SafeHer also gives riders the chance to donate a portion of the fee from the ride to a charity of their choice with the listed charities change each month.

“What I’m most excited about is how many millions of people we are going to be able to help across the globe,” said Pelletz. “If you see, we give two percent of every single fare back to charities worldwide. That is something that companies don’t do.”

One big hurdle SafeHer must tackle lies in its hiring process; as some publications and legal figures have pointed out, restricting employees to only women could violate laws around discrimination.

SheTaxis, a NYC-based app that has yet to launch (Paste recently searched for the app in the Apple Store with no results) struggled with the same obstacle. According to the Boston Globe, the service (also known as SheRides) “faced questions from regulators” in 2014. Currently, the service focuses on NYC and recently posted a survey to Facebook asking users what cities they should expand to next.

SafeHer hasn’t shied away from this discrimination issue. According to The Washington Post, the company’s general counsel Chase Liu cited “privacy interests” as a possible justification for the hiring of only female drivers.

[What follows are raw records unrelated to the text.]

(** The characters of the line are copied and counted ... *)
Lemma read_chars_line l : ∀ m i buf p count s,
  (∀ k c, l !! k = Some c → aget (keyBuffer (kbd s)) (i + Z.of_nat k) = Some c) →
  Forall (λ c, 0 < c < 128 ∧ c ≠ 10) l → 0 ≤ i →
  buffer_at s buf (i + zlen l) p → 0 ≤ count → count + zlen l ≤ 127 →
  read_chars (length l + m) i buf count s =
    read_chars m (i + zlen l) buf (count + zlen l) (poke l (p + i) s).
Proof.
  induction l as [|c l IH]; intros m i buf p count s Hl Hc Hi Hb H0 Hn; cbn [length poke Nat.add].
  - by rewrite !Z.add_0_r.
  - cbn [read_chars]. inversion_clear Hc as [|? ? [Hcr Hc10] Hc']. cbn [length] in Hn, Hb.
    assert (aget (keyBuffer (kbd s)) i = Some c) as Hci by (rewrite <- (Hl 0%nat c eq_refl); f_equal; lia).
    rewrite (bind_run _ _ _ _ _ (read_key_run _ _ _ Hci)).
    destruct (Z.eqb_spec c 0), (Z.eqb_spec c 10); try lia. cbn [negb andb].
    rewrite (bind_run _ _ _ _ _ (store8_run _ _ _ _ (Hb i ltac:(lia)))).
    assert (i8 (count + 1) = count + 1) as -> by (unfold i8; cint_lia).
    rewrite (IH m (i + 1) buf p); try done; try lia.
    + rewrite u8_small by (cint; lia).
      replace (i + 1 + zlen l) with (i + Z.of_nat (S (length l))) by lia.
      replace (count + 1 + zlen l) with (count + Z.of_nat (S (length l))) by lia.
      by replace (p + (i + 1)) with (p + i + 1) by lia.
    + intros k d Hk. rewrite <- (Hl (S k) d Hk). cbn [kbd update kstate_mem setter]. f_equal. lia.
    + intros k Hk. rewrite translate_update. apply Hb. lia.
Qed.
(** ... and the rest of the buffer is passed over. *)
Lemma read_chars_rest m : ∀ i buf count s,
  (∀ k, (k < m)%nat → ∃ c, aget (keyBuffer (kbd s)) (i + Z.of_nat k) = Some c ∧ (c = 0 ∨ c = 10)) →
  read_chars m i buf count s = Some (count, s).
Proof.
  induction m as [|m IH]; intros i buf count s Hm; [done|]. cbn [read_chars].
  destruct (Hm 0%nat ltac:(lia)) as (c&Hc&Hc'). rewrite Z.add_0_r in Hc.
  rewrite (bind_run _ _ _ _ _ (read_key_run _ _ _ Hc)).
  assert (negb (c =? 0) && negb (c =? 10) = false) as -> by lia.
  apply IH. intros k Hk. destruct (Hm (S k) ltac:(lia)) as (c'&H&?). exists c'. split; [|done].
  rewrite <- H. f_equal. lia.
Qed.
(** The two [open_handler] calls of [execute]. *)
Lemma open_both_run k p s :
  running s k p → length (pcb_arr p) = 8%nat →
  ∃ p', (open_named (Some stdin_name);; open_named (Some stdout_name)) s =
      Some (1, s <| cpu ::= λ c, c <| if_flag := false |> |> <| proc ::= λ r, r <| pcbs ::= <[pcb_index k := p']> |> |>) ∧
    p' = p <| pcb_arr := std_fds (pcb_arr p) |>.
Proof.
  intros Hr Hl. destruct (proj2 (aget_is_Some (pcb_arr p) 0)) as [d0 Hd0]; [lia|].
  rewrite (bind_run _ _ _ _ _ (open_std_step k p 0 d0 stdin_name s Hr Hd0 (or_introl (conj eq_refl eq_refl)))).
  set (s1 := with_fd _ _ _ _ _). set (p1 := p <| pcb_arr ::= <[Z.to_nat 0 := opened std_file]> |>).
  assert (running s1 k p1) as Hr1 by (by apply with_fd_running).
  destruct (proj2 (aget_is_Some (pcb_arr p1) 1)) as [d1 Hd1].
  { change (0 ≤ 1 < zlen (<[Z.to_nat 0 := opened std_file]> (pcb_arr p))). rewrite length_insert. lia. }
  rewrite (open_std_step k p1 1 d1 stdout_name s1 Hr1 Hd1 (or_intror (conj eq_refl eq_refl))).
  eexists. split; [|reflexivity]. do 2 f_equal. apply with_fd_twice.
Qed.

(** ** Launching *)
Definition launched_pcb (c : pcb_t) (args : list Z) (ss esp : Z) : pcb_t :=
  c <| argbuf := args |> <| pcb_arr ::= std_fds |> <| ss0 := ss |> <| esp0 := esp |>.
Definition launched_cpu (slot : Z) (c : cpu_t) : cpu_t :=
  c <| if_flag := true |> <| tss_ss0 := KERNEL_DS |> <| tss_esp0 := bottomKernal - slot * kernalStackSize - 4 |>.
Definition launched (k slot : Z) (c : pcb_t) (r : proc_t) (s : kstate) : kstate :=
  with_proc (r <| pcbs ::= <[pcb_index k := c]> |> <| pcb_current := pcb_addr k |>)
    (s <| cpu ::= launched_cpu slot |>).

Lemma pcbs_twice k c c' r :
  r <| pcbs ::= <[pcb_index k := c]> |> <| pcbs ::= <[pcb_index k := c']> |> = r <| pcbs ::= <[pcb_index k := c']> |>.
Proof. destruct r. cbn. by rewrite list_insert_insert_eq. Qed.

Lemma kstate_eq (a b : kstate) :
  cpu a = cpu b → mem a = mem b → scr a = scr b → kbd a = kbd b → rtc a = rtc b →
  proc a = proc b → pic a = pic b → fs_image a = fs_image b → a = b.
Proof. destruct a, b. cbn. intros. by subst. Qed.
Lemma insert_four {A} (l : list A) k x y z w : <[k := x]> (<[k := y]> (<[k := z]> (<[k := w]> l))) = <[k := x]> l.
Proof. by rewrite !(insert_twice l). Qed.

Lemma launch_run k slot args eip c r s :
  1 ≤ k ≤ 6 → aget (pcbs r) (k - 1) = Some c → length (pcb_arr c) = 8%nat →
  launch (pcb_addr k) slot args eip (with_proc r s) =
    Some (ToUser eip, launched k slot (launched_pcb c args (tss_ss0 (cpu s)) (tss_esp0 (cpu s))) r s).
Proof.
  intros Hk Hc Hl. pose proof (aget_Some_range _ _ _ Hc) as Hr.
  unfold launch. rewrite (set_pcb_bind _ _ k _ c _ Hk Hc), set_proc_bind.
  set (c1 := c <| argbuf := args |>).
  set (r1 := r <| pcbs ::= <[pcb_index k := c1]> |> <| pcb_current := pcb_addr k |>).
  assert (running (with_proc r1 s) k c1) as Hr1.
  { split; [done|]. split; [done|]. change (aget (<[pcb_index k := c1]> (pcbs r)) (k - 1) = Some c1).
    apply pcb_index_get. lia. }
  destruct (open_both_run k c1 (with_proc r1 s) Hr1 Hl) as (c2&H2&Hc2).
  rewrite <- bind_assoc, (bind_run _ _ _ _ _ H2). set (s2 := setter proc _ _).
  assert (running s2 k c2) as Hr2 by (by eapply running_insert).
  rewrite !bind_gets, (bind_run _ _ _ _ _ (set_current_run k c2 _ s2 Hr2)).
  set (s3 := setter proc _ s2).
  assert (running s3 k (c2 <| ss0 := tss_ss0 (cpu s) |>)) as Hr3 by (by eapply running_insert).
  rewrite (bind_run _ _ _ _ _ (set_current_run k _ _ s3 Hr3)). unfold set_cpu, sti. rewrite !bind_modify.
  unfold mret, M_ret. do 2 f_equal. subst s3 s2 r1 c2 c1.
  apply kstate_eq; try reflexivity. apply proc_eq; try reflexivity.
  exact (insert_four (pcbs r) (pcb_index k) _ _ _ _).
Qed.

(** ** Starting a process on the stacks *)
Record new_process (st : stacks) (i slot q : Z) (stk args : list Z) (s s' : kstate) : Prop := {
  np_rep : stacks_rep (push i (slot + 1) st) (proc s');
  np_runs : runs (push i (slot + 1) st) s' i (slot + 1) stk;
  np_pcb : ∃ c, aget (pcbs (proc s')) slot = Some c ∧ argbuf c = args ∧ parent_pid c = q ∧
    table_rep std_table (pcb_arr c) ∧ p_esp c = esp (cpu s) ∧ p_ebp c = ebp (cpu s);
  np_others : ∀ j, j ≠ pcb_index (slot + 1) → pcbs (proc s') !! j = pcbs (proc s) !! j;
  np_cpu : cpu s' = launched_cpu slot (cpu s);
  np_rest : mem s' = mem s ∧ scr s' = scr s ∧ kbd s' = kbd s ∧ rtc s' = rtc s ∧ pic s' = pic s ∧
    fs_image s' = fs_image s;
}.

Lemma head_push st i p stk : aget st i = Some stk → aget (push i p st) i = Some (p :: stk).
Proof.
  intros H. pose proof (aget_Some_range _ _ _ H). unfold push. rewrite aget_alter by lia.
  by rewrite decide_True, H.
Qed.

(** The common end of the two cases: entering a PCB and launching. *)
Lemma launched_new st r s i slot q stk args c0 flag :
  stacks_rep st r → aget st i = Some stk → curr_process r = i → 0 ≤ slot < 6 → (slot + 1 ∉ concat st) →
  3 ≤ zlen (concat st) ∨ i = zlen (concat st) → (stk = [] → slot = i) → q = default (i + 1) (head stk) →
  zlen (concat st) < 6 → aget (pcbs r) slot = Some c0 →
  let c := fresh_pcb c0 (slot + 1) q (esp (cpu s)) (ebp (cpu s)) flag in
  new_process st i slot q stk args (with_proc r s)
    (launched (slot + 1) slot (launched_pcb c args (tss_ss0 (cpu s)) (tss_esp0 (cpu s)))
      (entered_proc (slot + 1) i c r) s).
Proof.
  intros Hr Hi Hcp Hs Hnew Hbase Hb Hq Hlt Hc c.
  pose proof (sr_pcbs _ _ Hr) as Hl3. pose proof (sr_count _ _ Hr) as Hcnt.
  assert (fds_ok true (pcb_arr c0)) as Hfd.
  { pose proof (sr_fds _ _ Hr (slot + 1) c0) as H. rewrite Z.add_simpl_r in H. specialize (H Hc).
    by rewrite bool_decide_true in H. }
  set (c' := launched_pcb c args _ _). set (r' := entered_proc (slot + 1) i c r).
  assert (pcbs (proc (launched (slot + 1) slot c' r' s)) = <[pcb_index (slot + 1) := c']> (pcbs r)) as Hpcbs.
  { exact (insert_twice (pcbs r) (pcb_index (slot + 1)) c' c). }
  constructor.
  - apply (rep_push st r i stk (slot + 1) c'); try done; try lia.
    + by rewrite <- Hq.
    + intros E. specialize (Hb E). lia.
    + apply (std_fds_ok _ Hfd).
    + change (u8 (program_count r + 1) = program_count r + 1). apply u8_small. cint. lia.
  - split; [by apply head_push|]. by split.
  - exists c'. rewrite Hpcbs. split; [|split; [done|split; [done|split; [|done]]]].
    + replace slot with (slot + 1 - 1) at 2 by lia. apply pcb_index_get. lia.
    + apply (std_fds_rep _ Hfd).
  - intros j Hj. rewrite Hpcbs. by apply list_lookup_insert_ne.
  - done.
  - done.
Qed.

Lemma start_child st r s i t rest args eip :
  stacks_rep st r → aget st i = Some (t :: rest) → pcb_current r = pcb_addr t → curr_process r = i →
  curr_terminal (scr s) = i → 3 ≤ zlen (concat st) < 6 →
  ∃ slot s', free_slot 6 0 (pid_arr r) = Some slot ∧
    start_process slot args eip (with_proc r s) = Some (ToUser eip, s') ∧
    new_process st i slot t (t :: rest) args (with_proc r s) s'.
Proof.
  intros Hr Hi Hcur Hcp Hct Hn. destruct (free_slot_rep st r Hr ltac:(lia)) as (slot&Hslot&Hs&Hnew&_).
  pose proof (sr_count _ _ Hr) as Hcnt. pose proof (sr_pcbs _ _ Hr) as Hl3.
  destruct (proj2 (aget_is_Some (pcbs r) slot)) as [c0 Hc0]; [lia|].
  exists slot. eexists. split; [done|]. split; [|].
  - unfold start_process. rewrite get_proc_bind. destruct (Z.ltb_spec (program_count r) 3); [lia|].
    rewrite (bind_run _ _ _ _ _ (child_process_run st r s i t rest slot c0 Hr Hi Hcur Hct Hslot Hs Hnew Hc0)).
    apply launch_run; [lia| |].
    + exact (pcb_index_get (pcbs r) (slot + 1) _ ltac:(lia)).
    + pose proof (sr_fds _ _ Hr (slot + 1) c0) as Hfd0. rewrite Z.add_simpl_r in Hfd0. exact (proj1 (Hfd0 Hc0)).
  - apply launched_new; try done; lia.
Qed.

For now, the company’s main focus is making sure that its technology can handle the influx of traffic from a purely practical standpoint. But for Pelletz, the real goal lies in finding a way for women to feel safer. He hopes other companies mimic their model so that the safety issue will eventually become non-existent.

“There’s so many exciting parts,” says Pelletz. “To really to be able to put so many women back to work who have really wanted to driver for Uber but have been afraid. To have a safe way to work and be comfortable and make some extra money which not only helps them, [SafeHer drivers] but also their families and the world economy, too.”